* **REQUIRED WORK**: In the records below, begin at the line containing "r_nft : option NFTConfig;" and end at the line containing "Definition metrics_of (cfg"; quote every line in that span exactly, including both boundary lines, and no others.

[Collected data entries]

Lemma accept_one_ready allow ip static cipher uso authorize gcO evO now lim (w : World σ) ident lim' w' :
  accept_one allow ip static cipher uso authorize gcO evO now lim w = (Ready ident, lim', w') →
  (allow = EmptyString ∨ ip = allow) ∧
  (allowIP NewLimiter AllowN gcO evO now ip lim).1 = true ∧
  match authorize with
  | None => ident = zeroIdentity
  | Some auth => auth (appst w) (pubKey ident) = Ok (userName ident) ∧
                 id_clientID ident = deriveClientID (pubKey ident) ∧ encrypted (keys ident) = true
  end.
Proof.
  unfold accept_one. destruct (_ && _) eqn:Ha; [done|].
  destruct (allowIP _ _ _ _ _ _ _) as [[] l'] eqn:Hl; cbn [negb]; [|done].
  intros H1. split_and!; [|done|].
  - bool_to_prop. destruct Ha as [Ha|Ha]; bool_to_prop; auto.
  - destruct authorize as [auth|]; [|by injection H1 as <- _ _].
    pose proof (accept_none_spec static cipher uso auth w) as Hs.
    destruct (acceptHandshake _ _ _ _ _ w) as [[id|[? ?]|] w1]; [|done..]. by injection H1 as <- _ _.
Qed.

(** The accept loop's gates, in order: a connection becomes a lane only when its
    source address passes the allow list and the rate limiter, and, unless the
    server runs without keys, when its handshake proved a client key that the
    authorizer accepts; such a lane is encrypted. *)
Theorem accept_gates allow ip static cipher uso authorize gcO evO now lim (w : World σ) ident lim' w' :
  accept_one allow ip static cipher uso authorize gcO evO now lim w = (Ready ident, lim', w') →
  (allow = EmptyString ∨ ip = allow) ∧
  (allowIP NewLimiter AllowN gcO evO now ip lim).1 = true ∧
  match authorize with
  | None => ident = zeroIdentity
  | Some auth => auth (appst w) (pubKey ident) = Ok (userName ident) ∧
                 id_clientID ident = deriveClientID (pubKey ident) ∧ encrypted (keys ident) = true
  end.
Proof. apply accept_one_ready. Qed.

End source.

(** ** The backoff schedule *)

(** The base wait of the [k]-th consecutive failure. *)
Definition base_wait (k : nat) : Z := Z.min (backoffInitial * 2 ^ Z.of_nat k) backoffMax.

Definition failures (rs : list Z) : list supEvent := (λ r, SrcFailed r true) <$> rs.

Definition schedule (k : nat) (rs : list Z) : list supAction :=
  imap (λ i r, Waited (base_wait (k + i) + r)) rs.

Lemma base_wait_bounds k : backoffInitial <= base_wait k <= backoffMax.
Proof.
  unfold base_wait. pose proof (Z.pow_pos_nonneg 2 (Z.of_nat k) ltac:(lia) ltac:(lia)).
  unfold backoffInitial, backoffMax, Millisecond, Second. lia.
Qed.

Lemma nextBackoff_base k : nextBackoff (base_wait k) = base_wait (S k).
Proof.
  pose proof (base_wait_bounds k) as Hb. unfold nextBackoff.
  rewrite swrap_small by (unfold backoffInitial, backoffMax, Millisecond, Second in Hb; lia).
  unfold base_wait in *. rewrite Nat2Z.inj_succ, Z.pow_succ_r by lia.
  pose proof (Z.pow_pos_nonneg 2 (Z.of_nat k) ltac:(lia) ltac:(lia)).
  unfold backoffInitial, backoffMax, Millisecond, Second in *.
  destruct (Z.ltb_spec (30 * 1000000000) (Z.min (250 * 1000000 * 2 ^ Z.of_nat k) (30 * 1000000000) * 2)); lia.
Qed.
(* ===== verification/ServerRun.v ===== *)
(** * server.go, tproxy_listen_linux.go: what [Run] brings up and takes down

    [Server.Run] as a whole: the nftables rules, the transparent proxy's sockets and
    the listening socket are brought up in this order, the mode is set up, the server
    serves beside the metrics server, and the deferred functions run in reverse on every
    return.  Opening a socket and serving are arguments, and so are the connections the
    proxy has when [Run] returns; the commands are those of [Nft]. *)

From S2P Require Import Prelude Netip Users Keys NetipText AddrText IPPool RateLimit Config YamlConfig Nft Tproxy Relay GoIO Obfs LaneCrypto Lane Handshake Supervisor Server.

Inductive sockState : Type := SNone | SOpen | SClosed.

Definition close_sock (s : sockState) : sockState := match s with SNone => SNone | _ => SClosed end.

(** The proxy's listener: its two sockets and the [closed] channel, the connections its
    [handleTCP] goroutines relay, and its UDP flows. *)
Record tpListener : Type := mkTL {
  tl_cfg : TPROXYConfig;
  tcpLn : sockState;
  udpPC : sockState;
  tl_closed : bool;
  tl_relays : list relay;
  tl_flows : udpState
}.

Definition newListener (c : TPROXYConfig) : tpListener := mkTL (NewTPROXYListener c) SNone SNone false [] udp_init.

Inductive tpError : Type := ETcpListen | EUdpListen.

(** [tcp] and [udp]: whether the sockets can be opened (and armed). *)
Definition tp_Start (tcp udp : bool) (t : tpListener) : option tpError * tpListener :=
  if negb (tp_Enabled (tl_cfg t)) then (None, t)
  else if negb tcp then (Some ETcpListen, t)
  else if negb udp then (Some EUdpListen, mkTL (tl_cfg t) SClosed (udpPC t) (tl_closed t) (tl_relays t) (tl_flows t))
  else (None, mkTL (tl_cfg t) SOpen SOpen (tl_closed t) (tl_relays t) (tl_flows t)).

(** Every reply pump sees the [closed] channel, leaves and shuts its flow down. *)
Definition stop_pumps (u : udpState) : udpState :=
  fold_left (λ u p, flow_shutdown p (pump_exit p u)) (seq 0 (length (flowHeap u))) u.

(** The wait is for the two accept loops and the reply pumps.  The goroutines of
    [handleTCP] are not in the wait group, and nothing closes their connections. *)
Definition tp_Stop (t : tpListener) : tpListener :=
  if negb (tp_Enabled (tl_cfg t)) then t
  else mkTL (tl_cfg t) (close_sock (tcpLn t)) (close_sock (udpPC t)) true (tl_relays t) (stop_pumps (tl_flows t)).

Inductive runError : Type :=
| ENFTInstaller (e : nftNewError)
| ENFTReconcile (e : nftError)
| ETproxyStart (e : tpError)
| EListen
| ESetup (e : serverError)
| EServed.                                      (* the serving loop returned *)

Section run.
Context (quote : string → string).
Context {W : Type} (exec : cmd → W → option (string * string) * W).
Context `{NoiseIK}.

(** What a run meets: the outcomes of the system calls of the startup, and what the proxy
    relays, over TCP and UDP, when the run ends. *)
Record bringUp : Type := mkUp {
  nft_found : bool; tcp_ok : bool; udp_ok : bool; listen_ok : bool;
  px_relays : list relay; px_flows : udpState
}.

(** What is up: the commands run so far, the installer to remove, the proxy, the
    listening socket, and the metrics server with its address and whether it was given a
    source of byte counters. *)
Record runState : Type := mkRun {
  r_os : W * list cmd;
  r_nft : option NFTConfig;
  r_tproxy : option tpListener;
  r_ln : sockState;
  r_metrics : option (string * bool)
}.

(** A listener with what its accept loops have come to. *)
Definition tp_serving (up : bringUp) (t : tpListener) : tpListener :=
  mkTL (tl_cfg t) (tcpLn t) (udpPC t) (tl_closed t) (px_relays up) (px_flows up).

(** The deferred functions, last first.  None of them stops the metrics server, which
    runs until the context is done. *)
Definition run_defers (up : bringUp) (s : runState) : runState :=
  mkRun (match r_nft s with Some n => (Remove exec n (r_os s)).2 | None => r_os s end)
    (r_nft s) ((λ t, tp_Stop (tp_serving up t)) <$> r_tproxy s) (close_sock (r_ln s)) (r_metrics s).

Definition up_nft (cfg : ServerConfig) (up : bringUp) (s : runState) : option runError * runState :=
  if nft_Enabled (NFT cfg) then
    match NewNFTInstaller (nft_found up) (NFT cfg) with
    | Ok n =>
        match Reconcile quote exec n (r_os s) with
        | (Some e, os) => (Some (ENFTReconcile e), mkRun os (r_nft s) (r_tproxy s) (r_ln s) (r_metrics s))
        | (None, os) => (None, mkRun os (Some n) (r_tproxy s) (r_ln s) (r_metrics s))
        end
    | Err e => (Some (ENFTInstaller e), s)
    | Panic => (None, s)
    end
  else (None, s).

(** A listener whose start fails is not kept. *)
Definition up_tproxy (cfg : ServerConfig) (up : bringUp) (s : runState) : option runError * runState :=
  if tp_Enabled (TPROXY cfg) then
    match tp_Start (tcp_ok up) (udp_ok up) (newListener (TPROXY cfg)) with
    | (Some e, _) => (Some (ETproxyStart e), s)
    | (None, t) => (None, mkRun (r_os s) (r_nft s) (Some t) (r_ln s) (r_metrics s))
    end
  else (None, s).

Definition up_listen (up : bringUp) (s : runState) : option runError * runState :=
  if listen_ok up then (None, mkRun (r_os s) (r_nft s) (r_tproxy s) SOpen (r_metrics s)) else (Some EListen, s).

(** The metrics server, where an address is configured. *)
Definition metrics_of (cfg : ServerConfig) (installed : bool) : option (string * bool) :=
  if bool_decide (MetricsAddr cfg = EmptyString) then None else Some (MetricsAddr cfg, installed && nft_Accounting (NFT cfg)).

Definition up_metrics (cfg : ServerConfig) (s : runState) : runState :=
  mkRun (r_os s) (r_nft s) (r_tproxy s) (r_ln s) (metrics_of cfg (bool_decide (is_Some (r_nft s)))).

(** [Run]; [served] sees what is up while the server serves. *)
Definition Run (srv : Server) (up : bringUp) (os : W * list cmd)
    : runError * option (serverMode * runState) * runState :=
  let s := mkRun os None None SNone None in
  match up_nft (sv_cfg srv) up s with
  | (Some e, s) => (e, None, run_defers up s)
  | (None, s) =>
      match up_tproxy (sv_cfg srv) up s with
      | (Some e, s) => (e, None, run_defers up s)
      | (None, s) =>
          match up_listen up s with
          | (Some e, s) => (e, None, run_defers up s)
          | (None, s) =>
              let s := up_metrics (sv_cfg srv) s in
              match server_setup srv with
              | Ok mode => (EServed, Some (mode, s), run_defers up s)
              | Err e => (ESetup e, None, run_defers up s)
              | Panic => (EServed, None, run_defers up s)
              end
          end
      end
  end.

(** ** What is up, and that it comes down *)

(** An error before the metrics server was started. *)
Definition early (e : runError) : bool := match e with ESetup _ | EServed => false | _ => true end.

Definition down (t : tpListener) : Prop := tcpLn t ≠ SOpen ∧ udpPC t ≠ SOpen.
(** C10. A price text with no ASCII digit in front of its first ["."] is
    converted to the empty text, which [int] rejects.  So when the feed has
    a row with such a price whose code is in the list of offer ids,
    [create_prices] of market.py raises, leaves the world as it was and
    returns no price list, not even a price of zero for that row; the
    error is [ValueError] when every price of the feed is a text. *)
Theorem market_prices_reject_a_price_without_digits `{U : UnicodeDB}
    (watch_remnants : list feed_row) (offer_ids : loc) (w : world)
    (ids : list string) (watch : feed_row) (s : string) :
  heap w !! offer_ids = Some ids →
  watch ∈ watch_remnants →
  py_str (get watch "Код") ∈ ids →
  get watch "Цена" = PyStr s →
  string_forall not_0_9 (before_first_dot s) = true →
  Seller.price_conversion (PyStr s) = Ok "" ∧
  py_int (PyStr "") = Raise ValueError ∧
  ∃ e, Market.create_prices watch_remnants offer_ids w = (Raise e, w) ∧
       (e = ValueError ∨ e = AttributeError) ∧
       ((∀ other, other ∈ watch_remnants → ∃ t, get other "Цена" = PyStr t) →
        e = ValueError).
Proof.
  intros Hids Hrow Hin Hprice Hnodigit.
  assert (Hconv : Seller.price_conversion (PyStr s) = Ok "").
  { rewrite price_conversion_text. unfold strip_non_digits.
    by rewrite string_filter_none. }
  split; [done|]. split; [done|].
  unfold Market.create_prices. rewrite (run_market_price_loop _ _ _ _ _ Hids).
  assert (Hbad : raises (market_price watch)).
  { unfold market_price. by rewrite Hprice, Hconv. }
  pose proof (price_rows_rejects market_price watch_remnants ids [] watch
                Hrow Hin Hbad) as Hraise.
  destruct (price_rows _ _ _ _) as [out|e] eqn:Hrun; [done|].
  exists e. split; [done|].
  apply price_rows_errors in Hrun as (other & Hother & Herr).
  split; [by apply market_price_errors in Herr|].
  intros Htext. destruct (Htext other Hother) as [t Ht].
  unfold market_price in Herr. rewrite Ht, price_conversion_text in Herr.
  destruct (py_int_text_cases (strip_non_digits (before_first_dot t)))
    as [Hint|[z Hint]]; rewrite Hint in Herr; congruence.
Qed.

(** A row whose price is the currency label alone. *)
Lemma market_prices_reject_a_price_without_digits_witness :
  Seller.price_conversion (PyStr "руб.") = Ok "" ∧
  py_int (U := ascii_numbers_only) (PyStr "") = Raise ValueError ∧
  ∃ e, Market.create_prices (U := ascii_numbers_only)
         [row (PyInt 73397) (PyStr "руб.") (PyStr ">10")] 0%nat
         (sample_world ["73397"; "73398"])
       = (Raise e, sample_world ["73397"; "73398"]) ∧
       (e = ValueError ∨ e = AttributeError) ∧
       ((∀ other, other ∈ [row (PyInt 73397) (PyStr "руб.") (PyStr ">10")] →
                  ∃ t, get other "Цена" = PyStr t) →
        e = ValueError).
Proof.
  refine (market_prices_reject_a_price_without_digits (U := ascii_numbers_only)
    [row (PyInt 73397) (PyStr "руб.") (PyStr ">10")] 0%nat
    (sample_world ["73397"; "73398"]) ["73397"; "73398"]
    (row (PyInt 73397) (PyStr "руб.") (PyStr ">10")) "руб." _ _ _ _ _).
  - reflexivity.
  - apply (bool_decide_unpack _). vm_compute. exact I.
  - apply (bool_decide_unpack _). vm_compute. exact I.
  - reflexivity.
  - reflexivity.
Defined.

* **EXPECTED ANSWER**:
  r_nft : option NFTConfig;
  r_tproxy : option tpListener;
  r_ln : sockState;
  r_metrics : option (string * bool)
}.

(** A listener with what its accept loops have come to. *)
Definition tp_serving (up : bringUp) (t : tpListener) : tpListener :=
  mkTL (tl_cfg t) (tcpLn t) (udpPC t) (tl_closed t) (px_relays up) (px_flows up).

(** The deferred functions, last first.  None of them stops the metrics server, which
    runs until the context is done. *)
Definition run_defers (up : bringUp) (s : runState) : runState :=
  mkRun (match r_nft s with Some n => (Remove exec n (r_os s)).2 | None => r_os s end)
    (r_nft s) ((λ t, tp_Stop (tp_serving up t)) <$> r_tproxy s) (close_sock (r_ln s)) (r_metrics s).

Definition up_nft (cfg : ServerConfig) (up : bringUp) (s : runState) : option runError * runState :=
  if nft_Enabled (NFT cfg) then
    match NewNFTInstaller (nft_found up) (NFT cfg) with
    | Ok n =>
        match Reconcile quote exec n (r_os s) with
        | (Some e, os) => (Some (ENFTReconcile e), mkRun os (r_nft s) (r_tproxy s) (r_ln s) (r_metrics s))
        | (None, os) => (None, mkRun os (Some n) (r_tproxy s) (r_ln s) (r_metrics s))
        end
    | Err e => (Some (ENFTInstaller e), s)
    | Panic => (None, s)
    end
  else (None, s).

(** A listener whose start fails is not kept. *)
Definition up_tproxy (cfg : ServerConfig) (up : bringUp) (s : runState) : option runError * runState :=
  if tp_Enabled (TPROXY cfg) then
    match tp_Start (tcp_ok up) (udp_ok up) (newListener (TPROXY cfg)) with
    | (Some e, _) => (Some (ETproxyStart e), s)
    | (None, t) => (None, mkRun (r_os s) (r_nft s) (Some t) (r_ln s) (r_metrics s))
    end
  else (None, s).

Definition up_listen (up : bringUp) (s : runState) : option runError * runState :=
  if listen_ok up then (None, mkRun (r_os s) (r_nft s) (r_tproxy s) SOpen (r_metrics s)) else (Some EListen, s).

(** The metrics server, where an address is configured. *)
Definition metrics_of (cfg : ServerConfig) (installed : bool) : option (string * bool) :=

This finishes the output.